The consecutive CNS is a dependent verb form which takes its time reference from that of a preceding verb. In narrative texts, the consecutive most commonly has a far past reference. The labels
CNS.S consecutive subjunctive and CNS.S.I consecutive subjunctive imperfective refer to functionally similar forms which likewise take their time reference from the framework established by a preceding
verb.
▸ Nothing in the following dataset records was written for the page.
(** [struct.unpack('<' + f, b)[0]]: the buffer must have exactly the
    size of the format. *)
Definition unpack (f : ascii) (b : list byte) : result value :=
  match calcsize f with
  | None => Raise struct_error
  | Some n =>
      if negb (length b =? n)%nat then Raise struct_error
      else
        Ok match f with
           | ("B" | "H" | "I" | "L" | "Q")%char => VInt (le_uint b)
           | ("b" | "h" | "i" | "l" | "q")%char => VInt (le_sint b)
           | "?"%char => VBool (negb (le_uint b =? 0))
           | "f"%char => VFloat (float_of_bits 8 23 (le_uint b))
           | _ => VFloat (float_of_bits 11 52 (le_uint b))
           end
  end.

Definition unpack_int (f : ascii) (b : list byte) : result Z :=
  match unpack f b with
  | Ok (VInt z) => Ok z
  | Ok _ => Raise struct_error
  | Raise e => Raise e
  end.

(** ** [bytes.decode('utf-8')]

    The strict decoder: shortest forms only, no surrogates, nothing
    above U+10FFFF.  A decoded [str] is kept as its (valid) UTF-8 bytes,
    which determine it. *)

Definition byte_in (lo hi : N) (b : byte) : bool :=
  ((lo <=? Byte.to_N b) && (Byte.to_N b <=? hi))%N.

Definition cont (b : byte) : bool := byte_in 128 191 b.

Fixpoint utf8_valid (bs : list byte) : bool :=
  match bs with
  | [] => true
  | b0 :: r0 =>
      if byte_in 0 127 b0 then utf8_valid r0
      else
        match r0 with
        | [] => false
        | b1 :: r1 =>
            if byte_in 194 223 b0 then cont b1 && utf8_valid r1
            else
              match r1 with
              | [] => false
              | b2 :: r2 =>
                  if byte_in 224 224 b0 then
                    byte_in 160 191 b1 && cont b2 && utf8_valid r2
                  else if byte_in 237 237 b0 then
                    byte_in 128 159 b1 && cont b2 && utf8_valid r2
                  else if byte_in 225 239 b0 then
                    cont b1 && cont b2 && utf8_valid r2
                  else
                    match r2 with
                    | [] => false
                    | b3 :: r3 =>
                        if byte_in 240 240 b0 then
                          byte_in 144 191 b1 && cont b2 && cont b3 && utf8_valid r3
                        else if byte_in 241 243 b0 then
                          cont b1 && cont b2 && cont b3 && utf8_valid r3
                        else if byte_in 244 244 b0 then
                          byte_in 128 143 b1 && cont b2 && cont b3 && utf8_valid r3
                        else false
                    end
              end
        end
  end.

Definition decode_utf8 (bs : list byte) : result string :=
  if utf8_valid bs then Ok (String.string_of_list_byte bs) else Raise UnicodeDecodeError.

(** ** [datetime]

    A [datetime] is the number of microseconds since 0001-01-01 00:00:00
    in the proleptic Gregorian calendar; the last representable instant
    is 9999-12-31 23:59:59.999999. *)

Definition days_before_year (y : Z) : Z :=
  let p := y - 1 in p * 365 + p / 4 - p / 100 + p / 400.

Definition us_per_day : Z := 86400 * 1000000.

(** [datetime.datetime(y, 1, 1)] *)
Definition datetime_jan1 (y : Z) : Z := days_before_year y * us_per_day.

Definition datetime_max : Z := datetime_jan1 10000 - 1.

(** Round the rational [n / d] ([d > 0]) to the nearest integer, ties
    to the even one. *)
Definition round_half_even (n d : Z) : Z :=
  let q := n / d in
  match 2 * (n mod d) ?= d with
  | Lt => q
  | Gt => q + 1
  | Eq => if Z.even q then q else q + 1
  end.

(** A binary64 value [mant * 2 ^ expo] produced by a correctly rounded
    operation. *)
Record dyadic := { mant : Z; expo : Z }.

(** Python's [a / b] on integers [a >= 0], [b > 0]: the binary64 value
    nearest to the exact quotient, ties to even (53 significant bits;
    the quotients that occur here are far inside the normal range). *)
Definition int_true_divide (a b : Z) : dyadic :=
  if a =? 0 then {| mant := 0; expo := 0 |}
  else
    let s := Z.log2 b + 1 in
    let k := Z.log2 (a * 2 ^ s / b) - s in   (* floor (log2 (a / b)) *)
    let e := k - 52 in
    {| mant := if e <? 0 then round_half_even (a * 2 ^ (- e)) b
               else round_half_even a (b * 2 ^ e);
       expo := e |}.

(** [datetime.timedelta(microseconds = x)] for a float [x >= 0]: the
    whole number of microseconds nearest to [x], ties to even; the day
    count of a timedelta is limited to 999999999. *)
Definition timedelta_microseconds (x : dyadic) : result Z :=
  let us := if expo x <? 0 then round_half_even (mant x) (2 ^ (- expo x))
            else mant x * 2 ^ expo x in
  if us / us_per_day <=? 999999999 then Ok us else Raise OverflowError.

(** [d + td] *)
Definition datetime_add (d td : Z) : result Z :=
  let r := d + td in
  if (0 <=? r) && (r <=? datetime_max) then Ok r else Raise OverflowError.

(** [datetime.datetime(1601, 1, 1) +
    datetime.timedelta(microseconds = timeval/10)] *)
Definition datetime_of_ticks (timeval : Z) : result Z :=
  match timedelta_microseconds (int_true_divide timeval 10) with
  | Ok td => datetime_add (datetime_jan1 1601) td
  | Raise e => Raise e
  end.

(** ** [_readheader] *)

Definition read_field (f : ascii) : io value :=
  match f with
  | "*"%char =>
      b <- read 4 ;;
      strlen <- io_lift (unpack_int "L" b) ;;
      s <- read (Z.to_nat strlen) ;;
      str <- io_lift (decode_utf8 s) ;;
      io_ret (VStr str)
  | "T"%char =>
      b <- read 8 ;;
      timeval <- io_lift (unpack_int "Q" b) ;;
      d <- io_lift (datetime_of_ticks timeval) ;;
      io_ret (VDatetime d)
  | _ =>
      match calcsize f with
      | None => io_raise struct_error
      | Some fieldlength =>
          b <- read fieldlength ;;
          io_lift (unpack f b)
      end
  end.

Fixpoint _readheader (format : string) : io (list value) :=
  match format with
  | EmptyString => io_ret []
  | String f rest =>
      v <- read_field f ;;
      fields <- _readheader rest ;;
      io_ret (v :: fields)
  end.

(** ** numpy arrays over a heap of byte buffers

    A buffer is the memory behind one or more arrays; an [ndarray] is a
    strided window on a buffer.  Slicing and field access give windows on
    the same buffer, [np.array] gives a new buffer. *)

Inductive np_dtype :=
| float64 | float32
| uint64 | uint32 | uint16 | uint8
| int64 | int32 | int16 | int8
| bool_.

Definition itemsize (d : np_dtype) : nat :=
  match d with
  | float64 | uint64 | int64 => 8
  | float32 | uint32 | int32 => 4
  | uint16 | int16 => 2
  | uint8 | int8 | bool_ => 1
  end%nat.

Definition loc := nat.

Record ndarray := {
  base : loc;          (* the buffer the array looks into *)
  offset : nat;        (* byte offset of element 0 *)
  stride : nat;        (* bytes from one element to the next *)
  shape : nat;         (* number of elements *)
  dtype : np_dtype;
  writeable : bool
}.
(** * Ants vs. Some Bees: the simulation engine of [src/game.ts]

    A shallow embedding of the classes [Place], [Hive], [AntColony] and
    [AntGame], and the properties of the engine proved on it.

    Objects are kept in a store: every [Place] lives in a heap (a list, the
    address of a place is its index), so that the [exit] / [entrance] links and
    the aliasing between the colony's grid, its entrance array and the links are
    the ones of the program.  Insects are references with an identity; their
    mutable fields live in maps keyed by that identity. *)

From Stdlib Require Import ZArith QArith Qround Ascii.
From stdpp Require Import gmap strings list fin_maps pretty.

Close Scope Q_scope.
Open Scope Z_scope.
Open Scope nat_scope.

(** ** Insects (the part of [./ants] the engine relies on) *)

(** Modelled from the spec: the module [./ants] is not part of the sources.
    The defender variants are "grower, thrower, eater, scuba, guard"; the class
    of an object is fixed when it is created, which is what [instanceof]
    observes. *)
Inductive AntClass := GrowerAnt | ThrowerAnt | EaterAnt | ScubaAnt | GuardAnt.

Global Instance AntClass_eq_dec : EqDecision AntClass.
Proof. solve_decision. Defined.

(** Modelled from the spec: "each defender has a food cost"; an [Ant] reference
    is the identity of the object together with what its class fixes. *)
Record Ant := mkAnt { ant_id : nat; ant_class : AntClass; getFoodCost : Z }.
(** * pypmc: importance sampling for Population Monte Carlo

    A shallow embedding of [pypmc/pmc/importance_sampling.py]: the moment
    estimators, the plain [ImportanceSampler] and the deterministic-mixture
    sampler [DeterministicIS], together with the properties the
    specification states about them and further properties read off the
    code.

    Numbers.  The program computes with IEEE binary64 values, and so does
    the embedding: a float is a primitive 64-bit float, and [+], [-], [*]
    and [/] are the correctly rounded operations of the processor, signed
    zeros, infinities and [nan] included.  The exponential is not an
    operation of the processor: [math.exp] hands its argument to the
    [exp] of the C library and raises when the result overflows.  The C
    function is a parameter of the development, [math.exp] is written on
    top of it as CPython does.  The sums that numpy computes are
    parameters as well, since numpy chooses the order of the additions.

    State.  A sampler is a record; a method is a function from the state
    of [self] to the state it leaves and what it returned or raised.
    Drawing points is left to the proposal, which gets the state of the
    random number generator and hands the next one back. *)

From Stdlib Require Import String.
From Stdlib Require Import ZArith Lia Arith Bool List Permutation.
From Stdlib Require Uint63.
From Stdlib Require Import Floats.
Import ListNotations.

Set Implicit Arguments.
Set Warnings "-inexact-float".

(* ================================================================= *)
(** ** Floats *)

(** Conversion of a Python [int] to a float, as [int * float] and
    [array / int] perform it: the nearest double.  Every [int] converted
    below is a number of rows held in memory, far below [2^63], the range
    in which the primitive conversion is the one of Python. *)
Definition of_nat (n : nat) : float :=
  of_uint63 (Uint63.of_Z (Z.of_nat n)).
(** *** The collaborators of the exporter *)

(** The component classes the exporter asks the system for. *)
Inductive component_class :=
| Bus | PowerLoad | ACBranch | DCBranch | Generator | ReserveMap | Reserve.

(** A [datetime.timedelta]: Python keeps it normalised as days, seconds
    ([0 <= seconds < 86400]) and microseconds; the attribute [seconds] is
    the middle part only. *)
Record timedelta := Timedelta {
  days : Z;
  seconds : Z;
  microseconds : Z
}.

(** The duration in whole seconds ([total_seconds()] when there are no
    microseconds). *)
Definition total_seconds (d : timedelta) : Z := days d * 86400 + seconds d.

(** Time-series metadata; [resolution] is absent for the kinds of metadata
    that have none. *)
Record ts_metadata := TsMetadata {
  variable_name : string;
  resolution : option timedelta
}.

(** A typed component, as far as the pointer builder looks at it. *)
Record component := Component {
  class_name : string;
  component_name : string
}.

(** Modelled from the spec: the component store ([r2x.api.System], not part
    of the exported source) lets the exporter enumerate the components of a
    kind with an optional filter, resolve a component by label, test for
    time series and list the time-series metadata of a component.
    [model_dump] stands for [get_components] followed by
    [model_dump(exclude_none=True, ...)], [to_records_storage] for
    [to_records(Generator, filter_func=...)] with the storage filter. *)
Record System := {
  model_dump : component_class → list (gmap string value);
  to_records : component_class → list (gmap string value);
  to_records_storage : list (gmap string value);
  get_component_by_label : value → result value;
  get_components : list component;
  has_time_series : component → bool;
  list_time_series_metadata : component → list ts_metadata
}.
(** * Vinted deal-alert bot: token lifecycle, transport and action client

    A shallow embedding of the resilient API client of the bot
    (checkout-classification.ts, vinted-token-service.ts and
    vinted-client.ts) together with the properties of its behaviour. *)

From Stdlib Require Import ZArith NArith QArith List Ascii String Bool Lia.
From stdpp Require Import gmap strings list fin_maps.

Import ListNotations.
Local Open Scope string_scope.
Local Open Scope Z_scope.

(** ** JavaScript strings

    A JS string is a sequence of UTF-16 code units.  The embedding uses
    Rocq strings whose characters are the code units below 256 (Basic
    Latin and Latin-1 Supplement), which covers the keywords the client
    looks for and the German and French messages of the upstream API. *)

Module Js.

Definition code (c : ascii) : Z := Z.of_N (N_of_ascii c).

Definition ofCode (n : Z) : ascii := ascii_of_N (Z.to_N n).

Definition between (lo hi n : Z) : bool := (lo <=? n) && (n <=? hi).

(** [String.prototype.toLowerCase] on one code unit: A-Z and the
    Latin-1 capitals (all of U+00C0..U+00DE but the multiplication
    sign) move 32 up. *)
Definition lowerChar (c : ascii) : ascii :=
  let n := code c in
  if between 65 90 n || (between 192 222 n && negb (n =? 215))
  then ofCode (n + 32) else c.

Fixpoint toLowerCase (s : string) : string :=
  match s with
  | EmptyString => EmptyString
  | String c r => String (lowerChar c) (toLowerCase r)
  end.
(** * fishpond-validator: the satellite image collection script

    A shallow embedding of [scripts/data_collection.py] and the properties of
    its date-range calculator, scene selector and batch driver.

    Conventions of the embedding.
    - A Python exception is a value of [exn]; a call that may raise returns a
      [result], and [x <- c ;; k] sequences two calls, the first exception
      raised ending the computation (there is no [try] in the script).
    - Latitudes, longitudes and bounding-box coordinates are IEEE-754 binary64
      numbers, as in Python: Rocq's primitive [float] with its comparison
      [PrimFloat.ltb].
    - A pandas [Timestamp] or [Timedelta] is its count of nanoseconds, a
      signed 64-bit integer written as a [Z] with the overflow check spelled
      out; dates follow the proleptic Gregorian calendar.
    - The remote catalog, the geodesic library, the raster readers and the
      image writer are external: they are the fields of a [world] record.
    - The rescaling of the Landsat crop is a library routine of which the
      script holds only the call; [cv2_normalize] follows the specification's
      description of it, over the rationals. *)

From Stdlib Require Import ZArith List String Ascii Floats Lia Bool.
From Stdlib Require Import QArith Qminmax Lqa.
Import ListNotations.
Open Scope string_scope.
Open Scope Z_scope.

(** ** Exceptions and results *)

Inductive exn : Type :=
| AttributeError
| IndexError
| UnboundLocalError
| ValueError
| OverflowError
| OutOfBoundsDatetime
| CollaboratorError (what : string).

Inductive result (A : Type) : Type :=
| Ok (a : A)
| Raise (e : exn).

Arguments Ok {A} a.
Arguments Raise {A} e.

Definition bind {A B : Type} (c : result A) (k : A -> result B) : result B :=
  match c with
  | Ok a => k a
  | Raise e => Raise e
  end.

Notation "x <- c ;; k" := (bind c (fun x => k))
  (at level 61, c at next level, right associativity).

Fixpoint map_result {A B : Type} (f : A -> result B) (l : list A) : result (list B) :=
  match l with
  | [] => Ok []
  | a :: t => b <- f a ;; bs <- map_result f t ;; Ok (b :: bs)
  end.
(** * sql_bigquery.py: the SQLBigQueryDataSource facade

    A shallow embedding of [src/sql_bigquery.py].  The class wraps a
    SQLAlchemy engine and a shared [MetaData] registry; every method is a
    computation over the facade object and the chronological trace of its
    interactions with the outside world (the BigQuery backend reached through
    SQLAlchemy, [random], [time.sleep], [print] and [logger.debug]).  The
    answers of the outside world are an oracle, universally quantified in the
    theorems. *)

From Stdlib Require Import ZArith Lia.
From Stdlib Require Import Floats.SpecFloat Floats.PrimFloat Floats.FloatOps.
From stdpp Require Import base list strings gmap.

Local Open Scope string_scope.
Local Open Scope list_scope.

(** ** Python strings: the [in] operator *)

Module PyStr.

(** [needle in hay] on [str]: substring test. *)
Fixpoint contains (needle hay : string) : bool :=
  if String.prefix needle hay then true
  else match hay with
       | EmptyString => false
       | String _ hay' => contains needle hay'
       end.

End PyStr.

(** ** Python floats: IEEE 754 binary64, round to nearest, ties to even *)

Module PyFloat.

Definition prec : Z := 53.
Definition emax : Z := 1024.

Definition float : Type := spec_float.

(** [float(i)] for a Python [int], as done implicitly by [int + float] and
    [int * float]. *)
Definition of_int (i : Z) : float := binary_normalize prec emax i 0 false.

Definition add (x y : float) : float := SFadd prec emax x y.
Definition mul (x y : float) : float := SFmul prec emax x y.
Definition leb (x y : float) : bool := SFleb x y.
Definition ltb (x y : float) : bool := SFltb x y.

(** The literal [0.1]: the binary64 number nearest to one tenth,
    [0x1.999999999999ap-4]. *)
Definition lit_0_1 : float := S754_finite false 7205759403792794 (-56).

(** [random.random()] returns [k / 2^53] for a 53-bit integer [k] drawn
    from the generator; every such quotient is a binary64 number. *)
Definition random_of_bits (k : Z) : float :=
  binary_normalize prec emax (k mod 2 ^ 53) (-53) false.

End PyFloat.

Abbreviation float := PyFloat.float.

(** ** Exceptions

    Faults of the SQLAlchemy and BigQuery client layers are instances of
    [Exception]; [exn_str] is [str(e)]. *)

Record exn := { exn_class : string; exn_str : string }.

(** ** SQLAlchemy schema objects *)

Inductive coltype := Integer | String_ | DateTime | OtherType (name : string).

Record Column := { column_name : string; column_type : coltype }.

(** A [Table] object: its name and its ordered column collection. *)
Record Table := { table_name : string; table_columns : list Column }.

(** [MetaData.tables]: the registry of [Table] objects.  A [Table] is
    registered under its own name, so the registry maps a name to the
    column collection of the [Table] of that name. *)
Abbreviation MetaData := (gmap string (list Column)).

(** [ColumnCollection.replace], used by [Table.append_column]: a column
    whose name is already present takes the place of the old one, a new
    name goes to the end. *)
Fixpoint replace_column (c : Column) (cols : list Column) : list Column :=
  match cols with
  | [] => [c]
  | c' :: cols' =>
      if String.eqb (column_name c') (column_name c) then c :: cols'
      else c' :: replace_column c cols'
  end.

Definition append_column (t : Table) (c : Column) : Table :=
  {| table_name := table_name t;
     table_columns := replace_column c (table_columns t) |}.

(** ** Query results *)

Inductive cell := CInt (z : Z) | CStr (s : string) | CNull.

(** [pandas.DataFrame(rows, columns=keys)]. *)
Record DataFrame := { df_columns : list string; df_rows : list (list cell) }.

(** ** The trace of interactions *)

Inductive logmsg :=
| LogError (e : exn)              (* f"Error: {e}" *)
| LogTableNotAvailable
| LogRateLimit (delay : float)    (* "Rate limit exceeded. Retrying ... in {delay} seconds..." *)
| LogDeleteRetry (delay : float)  (* "Table deletion failed. Retrying in {retry_delay} seconds..." *)
| LogDeleteExhausted.

(** Calls that reach the outside world, each with the answer it got. *)
Inductive event :=
| EvConnect (err : option exn)                       (* engine.connect() *)
| EvExecute (sql : string) (err : option exn)        (* connection.execute(text(sql)) *)
| EvFetchall (err : option exn)                      (* result.fetchall() *)
| EvClose                                            (* the with statement leaves: connection released *)
| EvAutoload (name : string) (err : option exn)      (* Table(name, metadata, autoload=True) reflecting *)
| EvCreateAll (tables : MetaData) (err : option exn) (* metadata.create_all() *)
| EvRandom (bits : Z)                                (* random.random() *)
| EvSleep (seconds : float)                          (* time.sleep(seconds) *)
| EvPrint (line : string)
| EvDebug (msg : logmsg).

Definition trace := list event.

(** The outside world: what each call answers, given everything that
    happened before it. *)
Record backend := {
  be_connect : trace -> option exn;
  be_execute : trace -> string -> exn + list string;   (* the result's keys() *)
  be_fetchall : trace -> exn + list (list cell);
  be_autoload : trace -> string -> exn + list Column;
  be_create_all : trace -> MetaData -> option exn;
  be_random : trace -> Z
}.

(** ** The facade object and the state of a run *)

Record SQLBigQueryDataSource := {
  project_id : string;
  dataset_id : string;
  engine : string;          (* the engine, given by its URL *)
  metadata : MetaData
}.

Record world := { self : SQLBigQueryDataSource; history : trace }.

Definition set_metadata (md : MetaData) (o : SQLBigQueryDataSource) :=
  {| project_id := project_id o; dataset_id := dataset_id o;
     engine := engine o; metadata := md |}.

(** ** Computations: state, exceptions, bounded iteration *)

Inductive outcome (A : Type) :=
| Returns (a : A)
| Raises (e : exn)
| OutOfFuel.
Arguments Returns {A} a.
Arguments Raises {A} e.
Arguments OutOfFuel {A}.

Definition M (A : Type) : Type := world -> outcome A * world.

Definition ret {A} (a : A) : M A := fun w => (Returns a, w).

Definition bind {A B} (m : M A) (k : A -> M B) : M B :=
  fun w =>
    match m w with
    | (Returns a, w') => k a w'
    | (Raises e, w') => (Raises e, w')
    | (OutOfFuel, w') => (OutOfFuel, w')
    end.

Notation "'let*' x ':=' m 'in' k" := (bind m (fun x => k))
  (at level 10, x name, m at level 100, k at level 200).
Notation "m ';;' k" := (bind m (fun _ => k))
  (at level 100, k at level 200, right associativity).

Definition raise {A} (e : exn) : M A := fun w => (Raises e, w).

(** [try: m  except Exception as e: handler e]. *)
Definition try_except {A} (m : M A) (handler : exn -> M A) : M A :=
  fun w =>
    match m w with
    | (Raises e, w') => handler e w'
    | r => r
    end.

(** [try: m  finally: cleanup], the shape of a [with] block's exit. *)
Definition finally {A} (m : M A) (cleanup : M unit) : M A :=
  fun w =>
    match m w with
    | (r, w') =>
        match cleanup w' with
        | (Returns _, w'') => (r, w'')
        | (Raises e, w'') => (Raises e, w'')
        | (OutOfFuel, w'') => (OutOfFuel, w'')
        end
    end.
Lemma some_every_none_witness :
  ((exists w', SeqFns.some (fromArray [1; 2; 3]%Z) 2 Z.even (init tt) = Some (true, w')) /\
   (exists w', SeqFns.none (fromArray [1; 2; 3]%Z) 2 Z.even (init tt) = Some (false, w')) /\
   (exists w', SeqFns.every (fromArray [1; 2; 3]%Z) 2 Z.even (init tt) = Some (false, w'))) /\
  ((exists w', SeqFns.some (fromArray [2; 4]%Z) 3 Z.even (init tt)
               = Some (existsb Z.even [2; 4]%Z, w')) /\
   (exists w', SeqFns.every (fromArray [2; 4]%Z) 3 Z.even (init tt)
               = Some (forallb Z.even [2; 4]%Z, w')) /\
   (exists w', SeqFns.none (fromArray [2; 4]%Z) 3 Z.even (init tt)
               = Some (negb (existsb Z.even [2; 4]%Z), w'))).
Proof.
  split.
  - destruct (some_every_none (fromArray [1; 2; 3]%Z) (init tt) (denote (ofList [1; 2; 3]%Z))
                [1; 2]%Z Z.even 2) as (Hex & Hall & _).
    + apply fromArray_behaves.
    + intros [ | [ | p]] v Hv; cbn in Hv; inv Hv; try reflexivity. destruct p; discriminate.
    + destruct Hex as [Hsome Hnone]; [reflexivity | cbn; lia | ].
      split; [exact Hsome | split; [exact Hnone | ]].
      apply Hall; [reflexivity | cbn; lia].
  - destruct (some_every_none (fromArray [2; 4]%Z) (init tt) (denote (ofList [2; 4]%Z))
                [2; 4]%Z Z.even 3) as (_ & _ & Hend).
    + apply fromArray_behaves.
    + intros [ | [ | p]] v Hv; cbn in Hv; inv Hv; try reflexivity. destruct p; discriminate.
    + apply Hend; [reflexivity | cbn; lia].
Defined.

Lemma runReturn_last {T : Type} `{Nilable T} (l : list T) : forall acc : Option T,
  notNil l ->
  runReturn (fun (_ : Option T) value =>
               match Option.some value with
               | Normal o => @inl (Option T) Error o
               | Throws e => inr e
               end) l acc
  = inl (fold_left (fun _ v => SOME v) l acc).
Proof.
  induction l as [ | v l IH]; intros acc Hn; cbn [runReturn fold_left]; [reflexivity | ].
  inv Hn. rewrite (some_notnil v H2). now apply IH.
Qed.

Lemma fold_left_last {T : Type} (l : list T) :
  fold_left (fun (_ : Option T) v => SOME v) l NONE = lastOf l.
Proof.
  unfold lastOf. destruct l as [ | a l] using rev_ind; [reflexivity | ].
  rewrite fold_left_app, rev_app_distr. reflexivity.
Qed.

(** X10: on the finite sequence [l], [isEmpty()] tells whether [l] is
    empty, and [last()] never throws and returns the last element of [l],
    or [none] when [l] is empty. *)
Theorem isEmpty_last {W T : Type} `{Nilable T} (s : Seq W T) (w : W) (l : list T)
  (fuel : nat) :
  Lists s w l -> List.length l < fuel ->
  (exists w', SeqFns.isEmpty s w = Some (match l with [] => true | _ => false end, w')) /\
  (exists w', SeqFns.last s fuel w = Some (Normal (lastOf l), w')).
Proof.
  intros Hl Hf. split.
  - destruct Hl as (g & Hb & Hex). destruct (behaves_get s w g 0%Z Hb) as (w' & E & _).
    exists w'. unfold SeqFns.isEmpty, bind, ret. rewrite E.
    destruct l as [ | v l'].
    + pose proof (proj2 Hex 0 (Nat.le_refl 0)) as E0. cbn in E0. now rewrite E0.
    + pose proof (proj1 Hex 0 v eq_refl) as E0. cbn in E0. now rewrite E0.
  - pose proof (lists_notnil s w l Hl) as Hn.
    destruct (lists_loop s w l
                (fun (_ : Option T) value =>
                   match Option.some value with
                   | Normal o => @inl (Option T) Error o
                   | Throws e => inr e
                   end) Option.none fuel Hl Hf) as (w' & E).
    exists w'. unfold SeqFns.last. cbn [fresh iterator]. unfold bind, ret.
    rewrite E, (runReturn_last l _ Hn). unfold Option.none. now rewrite fold_left_last.
Qed.

Lemma isEmpty_last_witness :
  (exists w', SeqFns.isEmpty (fromArray [1; 2; 3]%Z) (init tt)
              = Some (match [1; 2; 3]%Z with [] => true | _ => false end, w')) /\
  (exists w', SeqFns.last (fromArray [1; 2; 3]%Z) 4 (init tt)
              = Some (Normal (lastOf [1; 2; 3]%Z), w')).
Proof.
  apply (isEmpty_last (fromArray [1; 2; 3]%Z) (init tt) [1; 2; 3]%Z 4).
  - apply fromArray_lists. apply notNil_Z.
  - cbn. lia.
Defined.

Lemma fold_left_push {T : Type} (l : list T) : forall acc : list T,
  fold_left (fun arr val => arr ++ [val]) l acc = acc ++ l.
Proof.
  induction l as [ | v l IH]; intros acc; cbn [fold_left]; [now rewrite app_nil_r | ].
  rewrite IH, <- app_assoc. reflexivity.
Qed.

Lemma fromArrayObj_lists {T : Type} `{Nilable T} (arr : list T) :
  notNil arr -> Lists (handle (fromArrayObj arr)) (state (fromArrayObj arr)) arr.
Proof. intros Hn. unfold fromArrayObj. cbn [handle state store]. now apply fromArray_lists. Qed.

Lemma reverseUnsafe_spec {W T : Type} `{Nilable T} (s : Seq W T) (w : W) (l : list T)
  (fuel : nat) :
  Lists s w l -> List.length l < fuel ->
  exists w', SeqFns.reverseUnsafe s fuel w = Some (fromArrayObj (rev l), w').
Proof.
  intros Hl Hf.
  destruct (forEachAcc_spec s w l (fun arr val => arr ++ [val]) [] fuel Hl Hf) as (w' & E).
  exists w'. unfold SeqFns.reverseUnsafe, bind, ret. now rewrite E, fold_left_push.
Qed.

(** X11: [reverseUnsafe()] of the finite sequence [l] is a sequence that
    lists [l] backwards, and reversing that one again gives a sequence that
    lists [l]: reversing twice is the identity on contents. *)
Theorem reverseUnsafe_involutive {W T : Type} `{Nilable T} (s : Seq W T) (w : W)
  (l : list T) (fuel : nat) :
  Lists s w l -> List.length l < fuel ->
  exists o w', SeqFns.reverseUnsafe s fuel w = Some (o, w') /\
    Lists (handle o) (state o) (rev l) /\
    exists o' st, SeqFns.reverseUnsafe (handle o) fuel (state o) = Some (o', st) /\
      Lists (handle o') (state o') l.
Proof.
  intros Hl Hf. pose proof (lists_notnil s w l Hl) as Hn.
  assert (Hr : notNil (rev l)) by (now apply Forall_rev).
  destruct (reverseUnsafe_spec s w l fuel Hl Hf) as (w' & E).
  exists (fromArrayObj (rev l)), w'. split; [exact E | ].
  pose proof (fromArrayObj_lists (rev l) Hr) as Hl'. split; [exact Hl' | ].
  destruct (reverseUnsafe_spec _ _ (rev l) fuel Hl') as (st & E');
    [now rewrite length_rev | ].
  rewrite rev_involutive in E'. exists (fromArrayObj l), st. split; [exact E' | ].
  now apply fromArrayObj_lists.
Qed.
Both these forms must follow the connective neke ‘then’ in order to be understood as consecutives, as formally they are subjunctives SUBJ and SUBJ.IPFV and are understood as such in the absence of
neke. Bena also has an imperative IMP, which can likewise be marked with the imperfective suffix IMP.IPFV. In the case of the consecutive, subjunctive and imperative, the label “imperfective” simply
reflects the formal presence of the morpheme -ag which in past tense forms has an imperfective function, rather than a functional analysis. The function of this morpheme in these verb forms is as yet
unclear. A further type of subjunctive found in the corpus is the subjunctive itive SUBJ.ITV.
Finally, the label “conditional” CND does not represent a distinct verb form, but is used to show the function of clauses which contain connectives such as wone ‘if’, ngana ‘if’ and nde ‘even’. The
combination of one of these connectives plus an anterior or subjunctive verb form creates a conditional clause.